TASK OBJECTIVE - Reproduce every line in the listing that contains the word "isDoublePageMode".

*** Block opens ***

Definition step (e : Event) (s : State) : State :=
  match e with
  | FileChosen file w => exec (loadPdf file w) s
  | NewPdfRequested => openNewPdf s
  | PrevClicked => goToPrevPage s
  | NextClicked => goToNextPage s
  | PageInputChanged value => handlePageInputChange value s
  | SearchInput text => handleSearch text s
  | SearchNext => goToNextSearchResult s
  | SearchPrev => goToPrevSearchResult s
  | ViewModeClicked w => andThen (toggleViewMode s) (initFlipbook w)
  | ZoomInClicked => zoomIn s
  | ZoomOutClicked => zoomOut s
  | DoubleClicked => toggleZoom s
  | KeyDown key => handleKeydown key s
  | Resized w => andThen (handleResize w s) (initFlipbook w)
  | EngineFlip data => exec (onFlip data) (engineShows data s)
  | EngineChangeState data => exec (onChangeState data) s
  end.

(** The page once [init()] and its load have run. *)
Definition started (hash : string) (response : option PdfDoc)
    (w : Surroundings) : State :=
  exec (init response w) (initialState hash).

(** The states of a session. *)
Inductive reachable : State -> Prop :=
  | reachable_start hash response w :
      reachable (started hash response w)
  | reachable_step e s :
      reachable s -> reachable (step e s).

(** *** Notions used in the statements *)

(** An entry of the cache is gone, or holds another canvas. *)
Definition evicted (s s' : State) : Prop :=
  exists key canvas,
    pageCache s !! key = Some canvas /\ pageCache s' !! key <> Some canvas.

(** Mobile device class forces the single layout. *)
Definition mobileIsSingle (s : State) : Prop :=
  isMobile s = true -> isDoublePageMode s = false.

(** Rasterizing page [n] of the document succeeds. *)
Definition decodes (doc : PdfDoc) (n : Z) : bool :=
  match getPage doc n with
  | Some page => rasterizes page
  | None => false
  end.

(** The text of page [n] as the index stores it, when extraction
    succeeds. *)
Definition pageText (doc : PdfDoc) (n : Z) : option string :=
  match getPage doc n with
  | Some page =>
      match textItems page with
      | Some items => Some (Js.toLowerCase (Js.join " " items))
      | None => None
      end
  | None => None
  end.

(** The placeholder of [createErrorPage] at the given size. *)
Definition isPlaceholder (width height : Z) (canvas : Canvas) : Prop :=
  drawing canvas = ErrorLabel /\
  canvasWidth canvas = inject_Z width /\
  canvasHeight canvas = inject_Z height.

(** Every page of the document has its element in the flipbook. *)
Definition bookLaidOut (s : State) : Prop :=
  pageNum <$> flipbook s = seqZ 1 (totalPages s).

(** The page has an element, and the element holds a canvas. *)
Definition hasPage (n : Z) (s : State) : Prop :=
  is_Some (findPage n (flipbook s)).

Definition hasCanvas (n : Z) (s : State) : Prop :=
  exists el canvas, findPage n (flipbook s) = Some el /\ content el = Some canvas.

(** The device class and the layout mode together. *)
Definition mode (s : State) : bool * bool := (isMobile s, isDoublePageMode s).

(** A change to a page element that keeps its number and never takes
    its canvas away. *)
Definition gentle (f : PageEl -> PageEl) : Prop :=
  forall el, pageNum (f el) = pageNum el /\
             (is_Some (content el) -> is_Some (content (f el))).

(** *** Reasoning about tasks *)

(** A task relates every state to the state it leaves. *)
Definition keeps (R : State -> State -> Prop) {A} (t : Task A) : Prop :=
  forall s, R s (snd (t s)).

(** A task never completes with an exception. *)
Definition total {A} (t : Task A) : Prop :=
  forall s, exists a, fst (t s) = Normal a.

(** A part of the state is left as it was. *)
Definition sameOn {B} (f : State -> B) (s s' : State) : Prop := f s' = f s.

(** No entry of the cache is removed or replaced. *)
Definition cacheGrows (s s' : State) : Prop := pageCache s ⊆ pageCache s'.

(** Pages keep their elements, and their canvases once they have one. *)
Definition pagesKept (s s' : State) : Prop :=
  forall n, (hasPage n s -> hasPage n s') /\ (hasCanvas n s -> hasCanvas n s').

End Viewer.

(** ** The pairing rule of the double-page layout *)

Module Pairing.

(** Modelled from the spec: the page-turn engine is not part of the
    sources; its pairing of pages is taken from the specification
    ("page 1 is a lone cover; page pageCount, if it completes an odd
    pairing, is a lone back cover; all other pages pair as (2k, 2k+1)").
    [spreadOf pageCount p] is the (left, right) pair of the spread that
    holds page [p]. *)
Definition spreadOf (pageCount p : Z) : option Z * option Z :=
  if p =? 1 then (None, Some 1)
  else
    let left := 2 * (p / 2) in
    (Some left, if left + 1 <=? pageCount then Some (left + 1) else None).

*** Block closes ***

RESULT OF THE EXERCISE -
  isMobile s = true -> isDoublePageMode s = false.
Definition mode (s : State) : bool * bool := (isMobile s, isDoublePageMode s).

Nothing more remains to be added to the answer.